Entretien avec Solange Pekekouo Ngouh




Solange Pekekouo Ngouh est professeur de français au lycée de Makepe à Douala, au Cameroun. Elle est la lauréate du prix 2004 pour sa fiche : "Les bourses des étudiants africains."

Qu'est-ce qui vous a décidé de participer à ce grand concours international s’adressant aux professeurs de français ?

J’ai décidé de participer à ce concours dont j’étais loin d’imaginer la grandeur et l’importance pour quatre raisons fondamentales : j'ai voulu d’abord rompre avec la monotonie contraignante des enseignements habituels et classiques du français basés presque exclusivement sur les manuels scolaires ; j’ai voulu ensuite découvrir le travail à distance très enrichissant par le biais d’Internet ; j’ai aussi voulu produire un travail compétitif avec les professeurs de français du monde entier ; enfin je voulais essayer quelque chose de nouveau.

Aviez-vous déjà travaillé dans vos propres classes à l’aide du média radiophonique et quels sont, d’après vous, les apports de celui-ci en tant que support pédagogique ?

Ce concours a été pour moi la première occasion de travailler avec un média en classe. Cela est d’autant plus difficile que mon lycée n’a pas d’électricité. Disons que, pour réussir ce travail, j’ai scrupuleusement respecté le règlement du concours tel que présenté sur le site. Je me suis soumise à une enquête rigoureuse qui découlait des activités d’écoute que je donnais à ma classe de 102 élèves à faire à la maison. Ces activités ont eu, à ma grande surprise, des conséquences sur la vie familiale de mes élèves car tout le monde trouvait un intérêt particulier à écouter les émissions et cela permettait à l’enfant d’obtenir la permission d’utiliser le poste radio, ce qui n’est pas toujours le cas.

Nous faisions, le lendemain de chaque écoute, un compte rendu d’écoute que j’ai appelé "Le quart d’heure RFI". Les 15 élèves sur 102 au départ qui ont fait l’objet de cette expérience concrète de la radio étaient ceux qui avaient régulièrement fait le travail d’écoute à la maison pendant deux semaines, et qui étaient motivés par le travail avec ce support. L’utilisation du média en classe est d’un grand intérêt, tant pour l’apprenant que pour l’enseignant, dans la mesure où l’élève apprend en jouant, dans la détente. Il choisit ses chaînes de radio et ses émissions en fonction de ce qu’il y trouve comme intérêt.

L’éducation aux médias est alors enclenchée et très vite, il le communique aux autres et sa famille en profite aussi. Dans plusieurs familles, grâce au travail d’écoute auquel nous avons initié nos élèves, les postes radios sont sortis des chambres pour s’installer dans les salles de séjour, à côté des écrans de télévision.

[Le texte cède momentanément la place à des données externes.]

(** [rmtree] of a directory given by a path of names removes its tree. *)
Lemma rmtree_plain p st l :
  plain p →
  Fs.resolve (the_fs st) (cwd (os st)) p = inr l →
  Fs.node_at (the_fs st) l = Some Dir →
  rmtree p st = (Ret tt, on_os (record (EvRmdir l)) (on_os (record (EvEmpty l)) st)).
Proof.
  intros Hp Hres Hn. rewrite rmtree_run, Hres, Hn. cbv zeta.
  rewrite (ends_in_name_plain p Hp). destruct Hp as [_ Hdots].
  unfold Fs.resolve in *. pose proof (walk_names _ _ _ _ Hdots Hres) as Hl.
  rewrite walk_names_empty_dir, Hres; [done | done | by rewrite Hl].
Qed.

(** What [rmtree] leaves of a directory. *)
Lemma rmtree_dir p st l :
  Fs.resolve (the_fs st) (cwd (os st)) p = inr l →
  Fs.node_at (the_fs st) l = Some Dir →
  rmtree p st = (Ret tt, on_os (record (EvRmdir l)) (on_os (record (EvEmpty l)) st))
  ∨ ∃ e, rmtree p st = (Raise e, on_os (record (EvEmpty l)) st).
Proof.
  intros Hres Hn. rewrite rmtree_run, Hres, Hn. cbv zeta.
  destruct (Fs.resolve (Fs.empty_dir l _) _ p) as [e|l']; [right; by eexists |].
  destruct (ends_in_name p); [by left | right; by eexists].
Qed.

Lemma delete_project_missing st project_name :
  project_name ≠ "" →
  Fs.exists_ (the_fs st) (cwd (os st)) (workspace_dir // project_name) = false →
  delete_project project_name st = (Ret (NotFound project_name), st).
Proof.
  intros Hne He. unfold delete_project. apply String.eqb_neq in Hne. rewrite Hne.
  mrun. unfold exists_. mrun. fold (the_fs st). by rewrite He.
Qed.
Lemma starts_with_spec (needle hay : jsstring) :
  starts_with needle hay = true ↔ ∃ rest, hay = needle ++ rest.
Proof.
  revert hay. induction needle as [|c needle IH]; intros hay.
  - cbn. split; [by exists hay|done].
  - destruct hay as [|d hay]; cbn [starts_with].
    + split; [done|]. by intros [rest ?].
    + rewrite andb_true_iff, bool_decide_eq_true, IH. split.
      * intros [-> [rest ->]]. by exists rest.
      * intros [rest [= -> ->]]. split; [done|by exists rest].
Qed.

(** [includes] is the search for a contiguous occurrence. *)
Lemma includes_spec (needle hay : jsstring) :
  includes needle hay = true ↔ ∃ pre post, hay = pre ++ needle ++ post.
Proof.
  induction hay as [|d hay IH]; cbn [includes].
  - rewrite starts_with_spec. split.
    + intros [rest Heq]. exists [], rest. done.
    + intros (pre & post & Heq). symmetry in Heq.
      apply app_eq_nil in Heq as [-> Heq].
      apply app_eq_nil in Heq as [-> ->]. by exists [].
  - rewrite orb_true_iff, starts_with_spec, IH. split.
    + intros [[rest ->]|(pre & post & ->)].
      * by exists [], rest.
      * by exists (d :: pre), post.
    + intros (pre & post & Heq). destruct pre as [|d' pre].
      * left. by exists post.
      * injection Heq as -> ->. right. by exists pre, post.
Qed.

(** X4. [isFileDownloaded] reports the file as downloaded exactly when the
    search succeeded and some listed download has a non-empty file name in
    which the name occurs as a contiguous part; a failed search counts as
    not downloaded. *)
Theorem isFileDownloaded_spec (filename : jsstring) (s : search) :
  isFileDownloaded filename s = true
  ↔ ∃ results r f pre post,
      s = SearchResults results ∧ r ∈ results
      ∧ item_filename r = Some f ∧ f ≠ []
      ∧ f = pre ++ filename ++ post.
Proof.
  destruct s as [| |results]; cbn [isFileDownloaded].
  - split; [done|]. by intros (? & ? & ? & ? & ? & ? & _).
  - split; [done|]. by intros (? & ? & ? & ? & ? & ? & _).
  - rewrite existsb_exists. split.
    + intros (r & Hr%list_elem_of_In & Hf).
      destruct (item_filename r) as [[|c f]|] eqn:Hname; try done.
      apply includes_spec in Hf as (pre & post & Hf).
      by exists results, r, (c :: f), pre, post.
    + intros (results' & r & f & pre & post & [= <-] & Hr & Hname & Hne & Hf).
      exists r. split; [by apply list_elem_of_In|]. rewrite Hname.
      destruct f as [|c f]; [done|]. apply includes_spec. by exists pre, post.
Qed.

(** X5. [waitForFileDownload] gives up after ten polls: it answers true
    exactly when one of the first ten polls finds the file. *)
Theorem waitForFileDownload_spec (polls : list bool) :
  waitForFileDownload 10 polls = true
  ↔ ∃ i, (i < 10)%nat ∧ polls !! i = Some true.
Proof.
  generalize 10%nat as maxAttempts. intros maxAttempts. revert polls.
  induction maxAttempts as [|n IH]; intros polls; cbn [waitForFileDownload].
  - split; [done|]. intros (i & Hi & _). lia.
  - destruct polls as [|found later].
    + split; [done|]. by intros (i & _ & ?).
    + destruct found.
      * split; [|done]. intros _. exists 0%nat. split; [lia|done].
      * rewrite IH. split.
        -- intros (i & Hi & Hp). exists (S i). split; [lia|done].
        -- intros ([|i] & Hi & Hp); [done|]. exists i. split; [lia|done].
Qed.

End download_facts.

(** ** Reading chunk.txt *)

Section seed_errors.

Lemma keep_entry_total (u : json) :
  keep_entry u
  = if breaks_filter u then inl TypeError else inr (names_a_page u).
Proof.
  destruct u as [|[]|n|s| |]; try done.
  - cbn [keep_entry breaks_filter].
    destruct (decide (n = 0%Z)) as [->|Hn]; [done|].
    by rewrite bool_decide_false.
  - cbn [breaks_filter]. by apply keep_entry_string_or_null.
Qed.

Aujourd’hui, l’utilisation de la radio est devenue une pratique régulière dans mes salles de classe mais ponctuelles à cause de la non alimentation de nos salles de classe en électricité et j’utilise désormais presque exclusivement les médias camerounais qui sont tout aussi riches et plus accessibles pour tous.

Votre fiche est intitulée "L’initiation à la rédaction du texte argumentatif à valeur persuasive en classe de troisième année du secondaire" : quel extrait d’émission de RFI avez-vous sélectionné, pourquoi avoir choisi d’en faire une exploitation pédagogique pour la classe et quels étaient vos objectifs pédagogiques principaux ?

J’ai choisi pour un début de travailler avec les émissions de RFI dont les sujets étaient proches des préoccupations de mes élèves, à savoir les émissions parlant de l’Afrique. Il s’agissait d'"Afrique soir" et de "Média d’Afrique" où des journalistes camerounais interviennent assez souvent. J’ai finalement opté pour la seconde émission plus accessible aux apprenants à cause du débit et du ton camerounais utilisés par le présentateur camerounais Alain FOKA. Je dois préciser que c’est le souci actuel de la pédagogie du français - se rapprocher au maximum de l’environnement socioculturel de l’apprenant - qui a déterminé mon choix pour ces émissions.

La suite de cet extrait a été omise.